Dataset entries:
------------------------------

(** Every request is answered once: it is among the answers of a turn or still
    waits, a dump leaves none waiting, and a turn asks for as many dumps as
    there were requests. *)
Lemma dump_requests_answered_once (self self' : MainState (Sender := Sender) (Request := Request)) term elapsed requests events outs answers :
  main_turn to_json self term elapsed requests events = Some (self', outs, answers) →
  wait_dump_router self ++ requests ≡ₚ answers.*1 ++ wait_dump_router self' ∧
  (Exists is_dump events → wait_dump_router self' = []) ∧
  length (List.filter asks_dump outs) = length requests.
Proof.
  unfold main_turn. destruct (term && _); [done|]. intros Hturn.
  pose proof (main_events_answers events (mkMain (web self) (if term then shutdown_wait self + 1 else shutdown_wait self) (count self) (wait_dump_router self ++ requests))) as (Hp & _ & Hd).
  injection Hturn as <- <- <-. cbn [wait_dump_router] in *. split; [done|]. split; [done|].
  rewrite !List.filter_app, !length_app. replace (length (List.filter asks_dump (if term then [MainShutdown] else []))) with 0%nat by (by destruct term).
  assert (length (List.filter asks_dump ((λ _ : Request, main_control (feature_control () (CtlRouterSync DumpRouter))) <$> requests)) = length requests) as ->.
  { clear. induction requests as [|r requests IH]; [done|]. cbn. by rewrite IH. }
  by destruct (Z.rem (count self) 500 =? 0).
Qed.

(** After the signal the loop ends: it takes at most two hundred turns more. *)
Inductive main_turns : nat → MainState (Sender := Sender) (Request := Request) → MainState (Sender := Sender) (Request := Request) → Prop :=
| turns_nil s : main_turns 0 s s
| turns_cons k s elapsed requests events s1 outs answers s2 :
    main_turn to_json s true elapsed requests events = Some (s1, outs, answers) → main_turns k s1 s2 → main_turns (S k) s s2.

Lemma signal_ends_loop k s s' : 0 ≤ shutdown_wait s ≤ 200 → main_turns k s s' → Z.of_nat k ≤ 200 - shutdown_wait s.
Proof.
  intros Hs Hk. induction Hk as [s|k s elapsed requests events s1 outs answers s2 Hturn _ IH]; [lia|].
  unfold main_turn in Hturn. cbn [andb] in Hturn. destruct (Z.eqb_spec (shutdown_wait s) 200); [done|].
  pose proof (main_events_answers events (mkMain (web s) (shutdown_wait s + 1) (count s) (wait_dump_router s ++ requests))) as (_ & Hw & _).
  cbn [shutdown_wait] in Hw. injection Hturn as <- _ _. cbn [shutdown_wait] in IH. rewrite Hw in IH. lia.
Qed.
End loop.

(** ** A channel to evaluate with

    The channel keeps what was sent, a receiver its position. *)

Section list_channel.
Context {M : Type}.

#[local] Instance list_broadcast : Broadcast M (nat * list M) nat := {
  broadcast_channel n := (n, []);
  broadcast_send s m := (s.1, s.2 ++ [m]);
  broadcast_subscribe s := length s.2;
  broadcast_recv s r :=
    if decide (length (drop r s.2) ≤ s.1)%nat then
      match drop r s.2 with m :: _ => (S r, RecvOk m) | [] => (r, RecvWaits) end
    else ((length s.2 - s.1)%nat, RecvLagged);
}.

#[local] Program Instance list_broadcast_laws : BroadcastLaws M (nat * list M) nat := {
  subscribed s r := (r ≤ length s.2)%nat;
  backlog s r := if decide (length (drop r s.2) ≤ s.1)%nat then Some (drop r s.2) else None;
  capacity s := s.1;
}.
Next Obligation. done. Qed.
Next Obligation. done. Qed.
Next Obligation.
  intros s. cbn. split; [done|]. rewrite drop_all. by rewrite decide_True by (cbn; lia).
Qed.
Next Obligation.
  intros [cap sent] m r Hr. cbn in *. rewrite length_app, drop_app_le, length_app by done. cbn. split; [lia|].
  destruct (decide (length (drop r sent) ≤ cap)%nat); [|by rewrite decide_False by lia]. destruct (decide (length (drop r sent) < cap)%nat); [by rewrite decide_True by lia|by rewrite decide_False by lia].
Qed.
Next Obligation.
  intros [cap sent] r Hr. cbn in *. destruct (decide (length (drop r sent) ≤ cap)%nat) as [Hle|Hgt].
  - destruct (drop r sent) as [|m l] eqn:Hd; eexists _, _; (split; [reflexivity|]).
    + split; [done|]. split; [done|]. rewrite Hd. by rewrite decide_True by done.
    + assert (drop (S r) sent = l) as Hd' by (rewrite <- Nat.add_1_r, <- drop_drop, Hd; done). assert (length (drop r sent) = S (length l)) as Hlen by (by rewrite Hd).
      rewrite length_drop in Hlen. split; [lia|]. split; [done|]. rewrite Hd', decide_True; [done|]. cbn in Hle. lia.
  - eexists _, _. split; [reflexivity|]. split; [lia|done].
Qed.
End list_channel.

(** ** A page of a collector

    The collector hears of a node, the program subscribes, a page is opened,
    and the node announces itself again. *)

#[local] Instance demo_page_codec : Codec (VisMessage VisualNodeInfo) := {
  serialize _ := [];
  deserialize buf := Some (Snapshot 7 (mkVisualInfo (Z.of_nat (length buf))) []);
}.

#[local] Existing Instance list_broadcast.
#[local] Existing Instance list_broadcast_laws.

Abbreviation DemoVis := (VisualizationService unit unit (VisEvent VisualNodeInfo) unit VisualNodeInfo) (only parsing).

Definition demo_page_step := vis_on_input (UserData := unit) (Addr := unit) (SE := VisEvent VisualNodeInfo) (TC := unit) (TW := unit) Some id.
Definition demo_page_recv (buf : Buffer) : ServiceInput unit FeaturesEvent (VisControl VisualNodeInfo) unit :=
  SvcFeatureEvent (EvData (Recv DATA_PORT (mkIncoming None 5 0 true) buf)).

Definition demo_vis1 : DemoVis := demo_page_step (vis_new (mkVisualInfo 9)) 10 (demo_page_recv []).
Definition demo_vis2 : DemoVis := demo_page_step demo_vis1 20 (SvcControl (SvcController ()) VisSubscribe).
Definition demo_vis3 : DemoVis := demo_page_step (vis_pop_output (vis_pop_output demo_vis2).1).1 30 (demo_page_recv [0; 0]).
Definition demo_vis4 : DemoVis := (vis_pop_output demo_vis3).1.

Definition demo_server : Server (Sender := nat * list WebsocketMessage) (Receiver := nat) :=
  mkServer (main_service_event webctx_new (GotAll [(7, mkVisualInfo 0, [])])) [].
Definition demo_told : Server (Sender := nat * list WebsocketMessage) (Receiver := nat) :=
  let s := open_page canonical_order demo_server true in
  mkServer (main_service_event (sv_ctx s) (NodeChanged 7 (mkVisualInfo 2) [])) (sv_pages s).
Definition demo_page : PageSocket (Receiver := nat) :=
  ws_turn (sv_ctx demo_told) (ws_open canonical_order (sv_ctx demo_server) true) true.

(** A graph to evaluate with. *)
#[local] Instance demo_cytoscape : Cytoscape (gset NodeId * gset EdgeKey) := {
  cy_new := (∅, ∅);
  cy_has_node g n := bool_decide (n ∈ g.1);
  cy_add_node g n := ({[n]} ∪ g.1, g.2);
  cy_remove_node g n := (g.1 ∖ {[n]}, filter (λ k, k.1.1 ≠ n ∧ k.1.2 ≠ n) g.2);
  cy_remove_data g := g;
  cy_has_edge g k := bool_decide (k ∈ g.2);
  cy_add_edge g k _ := (g.1, {[k]} ∪ g.2);
  cy_set_label g _ _ := g;
}.

#[local] Program Instance demo_cytoscape_laws : CytoscapeLaws (gset NodeId * gset EdgeKey).
Next Obligation. intros n. cbn. apply bool_decide_eq_false_2. set_solver. Qed.
Next Obligation. intros g n m. cbn. rewrite !bool_decide_eq_true. set_solver. Qed.
Next Obligation. intros g n m. cbn. rewrite !bool_decide_eq_true. set_solver. Qed.
Next Obligation. done. Qed.
Next Obligation. done. Qed.
Next Obligation. done. Qed.

(** The page draws the other end of a connection, of which the service need
    not know, and keeps the line of a connection that is gone. *)
Example page_draws_more :
  let c := mkPageConn 1 true 9 (SocketV4 2 10) 5 in
  let p := foldl (page_on_message canonical_order) (page_new : Page (gset NodeId * gset EdgeKey))
             [PageSnapshot [mkPageNode 7 (mkVisualInfo 0) [c]]; PageUpdate (mkPageNode 7 (mkVisualInfo 1) [])] in
  cy_has_node (cy p) 9 = true ∧ cy_has_edge (cy p) (7, 9, 1) = true.
Proof. vm_compute. by split. Qed.

Lemma page_is_told_network_witness :
  foldl told ∅ (ps_sent demo_page) = render (known demo_vis4) ∧ known demo_vis4 = {[7 := (mkVisualInfo 2, [])]} ∧
  cy_has_node (cy (foldl (page_on_message canonical_order) (page_new : Page (gset NodeId * gset EdgeKey)) (ps_sent demo_page))) 7 = true.
Proof.
  cut (foldl told ∅ (ps_sent demo_page) = render (known demo_vis4) ∧ ∀ order' n, is_Some (known demo_vis4 !! n) →
    cy_has_node (cy (foldl (page_on_message order') (page_new : Page (gset NodeId * gset EdgeKey)) (ps_sent demo_page))) n = true).
  { intros [Ht Hd]. split; [exact Ht|]. split; [vm_compute; reflexivity|]. apply Hd. eexists. vm_compute. reflexivity. }
  assert (vis_run (Secure := unit) (TC := unit) Some id (mkVisualInfo 9) demo_vis4
    ((([] ++ [SvcOutFeatureControl (CtlData (DataListen DATA_PORT))]) ++ [SvcOutEvent (SvcController ()) (GotAll [(7, mkVisualInfo 0, [])])])
      ++ [SvcOutEvent (SvcController ()) (NodeChanged 7 (mkVisualInfo 2) [])])) as Hr.
  { apply (vrun_pop _ _ _ demo_vis3); [|vm_compute; reflexivity]. apply vrun_input. apply (vrun_pop _ _ _ (vis_pop_output demo_vis2).1); [|vm_compute; reflexivity].
    apply (vrun_pop _ _ _ demo_vis2); [|vm_compute; reflexivity]. apply vrun_input, vrun_input, vrun_new. }
  assert (server_run (mkServer webctx_new []) [GotAll [(7, mkVisualInfo 0, [])]] demo_server) as H1.
  { apply (server_cons _ (Some _) [] _ _ (sv_event _ _)). constructor. }
  assert (server_run (open_page canonical_order demo_server true) [NodeChanged 7 (mkVisualInfo 2) []] (mkServer (sv_ctx demo_told) [demo_page])) as H2.
  { apply (server_cons _ (Some _) [] _ _ (sv_event _ _)). apply (server_cons _ None [] (mkServer (sv_ctx demo_told) [demo_page])); [|constructor].
    exact (sv_turn demo_told 0 (ws_open canonical_order (sv_ctx demo_server) true) true eq_refl). }
  exact (page_is_told_network (Secure := unit) (TC := unit) Some id Some (λ e, eq_refl) (mkVisualInfo 9) demo_vis4 _ (SvcController ()) canonical_order
    [GotAll [(7, mkVisualInfo 0, [])]] [NodeChanged 7 (mkVisualInfo 2) []] demo_server _ demo_page Hr ltac:(vm_compute; left) eq_refl eq_refl
    ltac:(apply Forall_singleton; exact (λ x, x)) H1 H2 eq_refl eq_refl ltac:(vm_compute; reflexivity)).
Defined.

------------------------------

-- Required work --
From the records above, return each line that has the string "mkMain".

-- Exercise answer --
  pose proof (main_events_answers events (mkMain (web self) (if term then shutdown_wait self + 1 else shutdown_wait self) (count self) (wait_dump_router self ++ requests))) as (Hp & _ & Hd).
  pose proof (main_events_answers events (mkMain (web s) (shutdown_wait s + 1) (count s) (wait_dump_router s ++ requests))) as (_ & Hw & _).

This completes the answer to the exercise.